The property was forfeit during the reallocation by Robert the Bruce who, in 1328, gave the castle to the Earl of Ross. The castle is referred to as rubeum castrum (Latin for Red Castle) in deeds of 1286, referring to its burnished red sandstone, typical of this area.

In 1579, James, son of Patrick Gray, 4th Lord Gray, married Lady Elizabeth Beaton, who owned the castle, and fell in love with her daughter. After Lady Beaton threw him out, Gray (with his brother Andrew of Dunninald and John Ogilvy of Kynnody) laid siege to the castle for two years, ultimately burning the inhabitants out. James VI ordered John Erskine of Dun and his son Robert to bring siege engines and eject Gray, with the help of the townspeople of Dundee. On 28 February, a royal messenger was sent from Stirling Castle to make a proclamation at the mercat crosses of Dundee, Forfar, Montrose, and Arbroath ordering:all our sovereign lord's lieges between sixty and sixteen years [old] to pass forward in warlike manner to the relief of the siege of the "hous of the Reidcastell", and to charge James Gray and John Ogilvie of Kynnody to leave the siege of the said house under the pain of treason.
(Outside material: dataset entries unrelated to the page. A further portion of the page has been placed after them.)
(** X13.  [src/api/download.js] selects a format exactly when some format has
    a video component; the selected format is one of [info.formats] and has a
    video component, and it lacks the audio component only where no format
    has both.  [src/unnamed/part_000] selects a format exactly when some
    format is an mp4 with both components, and the selected format is one of
    these. *)
Theorem selection_exactly_when (fs : list Format) :
  (Api.selectFormat fs = None <-> forall g, In g fs -> hasVideo g = false)
  /\ (forall f, Api.selectFormat fs = Some f ->
        In f fs /\ hasVideo f = true
        /\ (hasAudio f = false -> forall g, In g fs -> combined g = false))
  /\ (Part000.selectFormat fs = None
      <-> forall g, In g fs -> Part000.isMp4VideoAndAudio g = false)
  /\ (forall f, Part000.selectFormat fs = Some f ->
        In f fs /\ Part000.isMp4VideoAndAudio f = true).
Proof.
  split; [|split; [|split]].
  - split; [|apply api_select_none].
    intros Hnone g Hg. destruct (hasVideo g) eqn:Hv; [|reflexivity].
    exfalso. destruct (combined g) eqn:Hc.
    + destruct (api_select_combined fs g Hg Hc) as (f & Hf & _). congruence.
    + destruct (List.filter (fun format => hasVideo format) fs) as [|y ys] eqn:E.
      * assert (H : In g (List.filter (fun format => hasVideo format) fs))
          by (apply List.filter_In; auto).
        rewrite E in H. destruct H.
      * unfold Api.selectFormat in Hnone. rewrite E in Hnone.
        destruct (filterFormats_videoandaudio fs); discriminate.
  - intros f Hf. destruct (api_select_some _ _ Hf) as [Hin Hv].
    split; [exact Hin|]. split; [exact Hv|].
    intros Ha g Hg. destruct (combined g) eqn:Hc; [|reflexivity].
    destruct (api_select_combined fs g Hg Hc) as (f' & Hf' & _ & Hc').
    rewrite Hf in Hf'. injection Hf' as <-.
    unfold combined in Hc'. rewrite Ha, andb_false_r in Hc'. discriminate.
  - split; [|apply part000_select_none].
    intros Hnone g Hg. destruct (Part000.isMp4VideoAndAudio g) eqn:Hp; [|reflexivity].
    destruct (part000_select_is_some fs g Hg Hp) as (f & Hf & _). congruence.
  - intros f Hf. now apply part000_select_some.
Qed.
(** * A behaviour-driven browser test framework, embedded in Rocq

    The Python sources under [config/] and [features/] are translated
    function by function.  Python objects that are mutated in place (the
    browser manager, the scenario context) are threaded explicitly; calls
    into the browser-automation library are recorded, in order, in a log
    kept by the [world]; Python exceptions are the [Raise] outcome. *)

From Stdlib Require Import ZArith Ascii String.
From stdpp Require Import base option list strings pretty gmap.

(** ** Python primitives used by the sources *)

(** A character is a code point below 256. *)
Definition code (c : ascii) : nat := nat_of_ascii c.

Definition chr (n : nat) : ascii := ascii_of_nat n.

(** The double quote character, and a one-character string of it. *)
Definition dquote : ascii := chr 34.
Definition dq : string := String dquote "".

(** [str.lower()] on the letters A to Z and on the Latin-1 capitals. *)
Definition lower_char (c : ascii) : ascii :=
  let n := code c in
  if (65 <=? n) && (n <=? 90) then chr (n + 32)
  else if (192 <=? n) && (n <=? 222) && negb (n =? 215) then chr (n + 32)
  else c.

Fixpoint lower (s : string) : string :=
  match s with
  | EmptyString => EmptyString
  | String c r => String (lower_char c) (lower r)
  end.

(** [s.replace(old, new)] where [old] and [new] are single characters. *)
Fixpoint replace (old new : ascii) (s : string) : string :=
  match s with
  | EmptyString => EmptyString
  | String c r =>
      String (if bool_decide (c = old) then new else c) (replace old new r)
  end.
(** * Tokenomics planner: allocation normalizer and unlock-schedule simulator

    A shallow embedding of the computation inside the [TokenomicsPlanner]
    component: [generateUnlockSchedule], [calculateMetrics] and
    [handleDistributionChange], with the state they read.

    The component computes with JavaScript numbers.  The program is written
    once, over an interface [JSNumber] of the operations it uses.  The
    instance the component runs on is [B64_number]: IEEE-754 binary64 with
    round-to-nearest-even, through the executable operations of
    [SpecFloat].  Every statement about the component is made on this
    instance, or for every instance.

    Results that follow from the shape of the program are proved for every
    instance (C1, C5, C7); results about one run are evaluated on binary64
    (C2, C4 and the counterexamples of C3, C8 and C10); the others are
    proved on binary64 for all the inputs in their ranges (C3, C6, C8, C9,
    C10).  These rest on a small theory of the format, developed from the
    definitions of [SpecFloat]: the rational a double holds ([B2Q]), the
    doubles in normal form ([is_double]), the order of the doubles as the
    order of the rationals they hold ([SFcompare_B2Q]), and the fact that
    an operation returns a rounding to nearest of the exact result
    ([binary_round_aux_rounding], [faithful], [rounds]).

    A second instance, [Exact_number], has the rationals with the two
    infinities and NaN, no rounding and no overflow.  The component never
    runs on it; it only shows, next to C1, C2, C4 and C5, what the same
    program computes when nothing is rounded.  [compare_to_exact] relates
    the order of the doubles to the order of the exact numbers they hold.

    The distribution object always has the same seven keys, so it is a
    function on [Category]; [Object.entries] lists it in insertion order.
    A [setDistribution] with an updater function is applied to the
    distribution the handler was called with.

    Beyond the claims, the development covers the rest of the handler (the
    TGE and vesting edits, what an edit leaves alone), the two number inputs
    and the effect that sets the fully diluted value, the shape of the
    schedule and the range of its values, the criterion for the throw past
    the horizon, and what the component displays from these values (X1 to
    X24). *)

From Stdlib Require Import ZArith QArith Qround Lqa Lia List Bool String.
From Stdlib Require Import SpecFloat.
From Stdlib Require Import Ascii.
From Stdlib Require Import Qpower.
Import ListNotations.

(** ** Outcomes

    Reading a property of [undefined] throws a [TypeError], which aborts the
    render.  [OutOfFuel] only bounds the recursion of the model; it is shown
    unreachable in [vesting_loop_fuel]. *)

Inductive outcome (A : Type) : Type :=
| Ok (a : A)
| TypeError
| OutOfFuel.

Arguments Ok {A} a.
Arguments TypeError {A}.
Arguments OutOfFuel {A}.

Definition bind {A B : Type} (o : outcome A) (k : A -> outcome B) : outcome B :=
  match o with
  | Ok a => k a
  | TypeError => TypeError
  | OutOfFuel => OutOfFuel
  end.

Notation "x <- o ;; k" := (bind o (fun x => k))
  (at level 61, o at next level, right associativity).

(** ** JavaScript numbers *)

Class JSNumber : Type := {
  num : Type;
  (** an integer literal *)
  of_Z : Z -> num;
  (** [Number.POSITIVE_INFINITY] *)
  pos_infinity : num;
  add : num -> num -> num;
  sub : num -> num -> num;
  mul : num -> num -> num;
  div : num -> num -> num;
  (** [Math.floor], [Math.round] *)
  floor : num -> num;
  round : num -> num;
  (** [Math.min], [Math.max] *)
  min : num -> num -> num;
  max : num -> num -> num;
  (** [<], [<=] and [===] on numbers *)
  ltb : num -> num -> bool;
  leb : num -> num -> bool;
  strict_eqb : num -> num -> bool
}.

Declare Scope js_scope.
Delimit Scope js_scope with js.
John Erskine was asked to make an inventory of the goods in the castle and give safe conduct for Elizabeth Beaton's son, the poet John Stewart of Baldynneis to the king's presence. In March 1582, Andrew Gray was forgiven for setting fire to the castle and its yards, and other crimes.

In 1590, it was reported that 12,000 gold crowns had been landed in the creek near the castle to aid the Catholic cause in Scotland. The castle slipped into decline, and, although it remained partially roofed until 1770, it was never again a residence of nobility. Its last inhabitant was the minister of Inverkeilor, one James Rait.

==Description==
Red Castle stands on high ground overlooking Lunan Bay, on the North Sea coast. Immediately to the north of Red Castle is the mouth of the Lunan Water, with the hamlet of Lunan beyond. Only a part of the fifteenth century rectangular tower, and the 2 m thick east curtain wall remain. The tower in particular is in precipitous condition, being perched on the edge of the hill above Lunan Bay, and was described as being "in imminent danger of collapse" in 1999.

The castle is clearly visible from the A92 road and the Edinburgh to Aberdeen line. The remains are those of the 15th-century keep, and the surrounding wall, or enceinte, which may date from the 13th century. A midden below the castle is continually eroding, yielding a number of artefacts now in the Montrose Museum. The castle is protected as scheduled monument.